(** * A paper-analysis assistant: text extraction, prompt pipeline, JSON recovery

    Shallow embedding of [api.py], [pdf_processor.py] and the functions of
    [main.py] outside the user interface, followed by the properties the
    specification states about them and by further properties of the code.

    Python values are modelled as follows.
    - [str] is a list of Unicode code points ([len], slicing and the regular
      expressions of the source all count code points, not bytes).
    - Exceptions are records of a class, the text [str(e)] and, for the
      [requests] family, the attached response; [except C] is the subclass
      test [isinstance_exn].
    - Effects (the log, the HTTP POSTs issued, the PDF handles open) are
      threaded through a state-and-exception monad [M].
    - The outside world (process environment, the HTTP endpoint, the files
      on disk as seen by libmagic, mimetypes and PyMuPDF) is an explicit
      argument of every operation that reads it.
    - The calls to the operating system (directories, temporary files, the
      configuration file) are answered by a record [Os.os]; the changes
      they make and [st.session_state] are threaded, with the state above,
      through the monad [Os.IO]. *)

From Stdlib Require Import ZArith NArith Ascii String Lia DecimalPos DecimalFacts.
From stdpp Require Import base option list strings gmap.
(** [format] goes through the fields in the order of the template and
    raises at the first one that [kwargs] lacks. *)
Lemma format_scan_first_missing kwargs t field fs :
  fields_scan t field = Some fs ->
  match first_missing kwargs fs with
  | Some n => format_scan kwargs t field = inl (KeyError n)
  | None => exists out, format_scan kwargs t field = inr out
  end.
Proof.
  remember (String.length t) as n eqn:Hn.
  revert t field fs Hn.
  induction (lt_wf n) as [n _ IH]; intros t field fs Hn Hfs.
  destruct t as [|c t]; cbn [fields_scan format_scan] in *.
  { destruct field; [done|]. injection Hfs as <-. by exists "". }
  simpl in Hn.
  assert (IH1 : forall field fs,
             fields_scan t field = Some fs ->
             match first_missing kwargs fs with
             | Some n => format_scan kwargs t field = inl (KeyError n)
             | None => exists out, format_scan kwargs t field = inr out
             end).
  { intros f1 fs1. eapply (IH (String.length t)); [lia | done]. }
  destruct field as [name|].
  - destruct (Ascii.eqb c "}").
    + destruct (fields_scan t None) as [fs'|] eqn:Hfs'; [|done].
      injection Hfs as <-. cbn [first_missing].
      destruct (kwargs !! name) as [v|]; [|done].
      specialize (IH1 None fs' Hfs').
      destruct (first_missing kwargs fs') as [m|].
      * by rewrite IH1.
      * destruct IH1 as [out ->]. eauto.
    + by apply (IH1 _ fs).
  - destruct (Ascii.eqb c "{").
    + destruct t as [|c' t'']; [by apply (IH1 _ fs)|].
      assert (Hbrace : (c' = "{"%char /\
                        fields_scan t'' None = Some fs) \/
                       (c' <> "{"%char /\
                        fields_scan (String c' t'') (Some "") = Some fs)).
      { destruct (ascii_dec c' "{") as [->|Hne]; [by left|].
        right. split; [done|].
        destruct c' as [[] [] [] [] [] [] [] []]; done. }
      destruct Hbrace as [[-> Hfs'']|[Hne Hfs'']].
      * pose proof (IH (String.length t'') ltac:(simpl in Hn; lia) t'' None fs
                      eq_refl Hfs'') as IH2.
        destruct (first_missing kwargs fs) as [m|]; [by rewrite IH2|].
        destruct IH2 as [out ->]. eauto.
      * specialize (IH1 _ fs Hfs'').
        destruct (first_missing kwargs fs) as [m|];
          destruct c' as [[] [] [] [] [] [] [] []]; done.
    + destruct (Ascii.eqb c "}").
      * destruct t as [|c' t'']; [done|].
        assert (Hbrace : c' = "}"%char /\ fields_scan t'' None = Some fs).
        { destruct c' as [[] [] [] [] [] [] [] []]; done. }
        destruct Hbrace as [-> Hfs''].
        pose proof (IH (String.length t'') ltac:(simpl in Hn; lia) t'' None fs
                      eq_refl Hfs'') as IH2.
        destruct (first_missing kwargs fs) as [m|]; [by rewrite IH2|].
        destruct IH2 as [out ->]. eauto.
      * specialize (IH1 None fs Hfs).
        destruct (first_missing kwargs fs) as [m|]; [by rewrite IH1|].
        destruct IH1 as [out ->]. eauto.
Qed.
Definition set_rumble_queue_head (v : Z) (c : nx_con) : nx_con :=
  {| state := state c; type := type c; msg_type := msg_type c; subcmd_num := subcmd_num c; input_buf :=
  input_buf c; received_resp := received_resp c; usb_ack_match := usb_ack_match c; subcmd_ack_match :=
  subcmd_ack_match c; last_subcmd_sent_msecs := last_subcmd_sent_msecs c; left_stick_cal_x := left_stick_cal_x
  c; left_stick_cal_y := left_stick_cal_y c; right_stick_cal_x := right_stick_cal_x c; right_stick_cal_y :=
  right_stick_cal_y c; accel_cal := accel_cal c; gyro_cal := gyro_cal c; imu_cal_accel_divisor :=
  imu_cal_accel_divisor c; imu_cal_gyro_divisor := imu_cal_gyro_divisor c; rumble_data := rumble_data c;
  rumble_queue_head := v; rumble_queue_tail := rumble_queue_tail c; rumble_msecs := rumble_msecs c;
  rumble_ll_freq := rumble_ll_freq c; rumble_lh_freq := rumble_lh_freq c; rumble_rl_freq := rumble_rl_freq c;
  rumble_rh_freq := rumble_rh_freq c; rumble_zero_countdown := rumble_zero_countdown c;
  imu_first_packet_received := imu_first_packet_received c; imu_timestamp_us := imu_timestamp_us c;
  imu_last_pkt_ms := imu_last_pkt_ms c; imu_delta_samples_count := imu_delta_samples_count c;
  imu_delta_samples_sum := imu_delta_samples_sum c; imu_avg_delta_ms := imu_avg_delta_ms c |}.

---*---

*Instructions to follow:* Using the data above, extract exactly the lines from the one that holds "specialize (IH1 None fs' Hfs')." to the one that holds "right. split; [done|].", both ends included, and no others.

*Task result:*
      specialize (IH1 None fs' Hfs').
      destruct (first_missing kwargs fs') as [m|].
      * by rewrite IH1.
      * destruct IH1 as [out ->]. eauto.
    + by apply (IH1 _ fs).
  - destruct (Ascii.eqb c "{").
    + destruct t as [|c' t'']; [by apply (IH1 _ fs)|].
      assert (Hbrace : (c' = "{"%char /\
                        fields_scan t'' None = Some fs) \/
                       (c' <> "{"%char /\
                        fields_scan (String c' t'') (Some "") = Some fs)).
      { destruct (ascii_dec c' "{") as [->|Hne]; [by left|].
        right. split; [done|].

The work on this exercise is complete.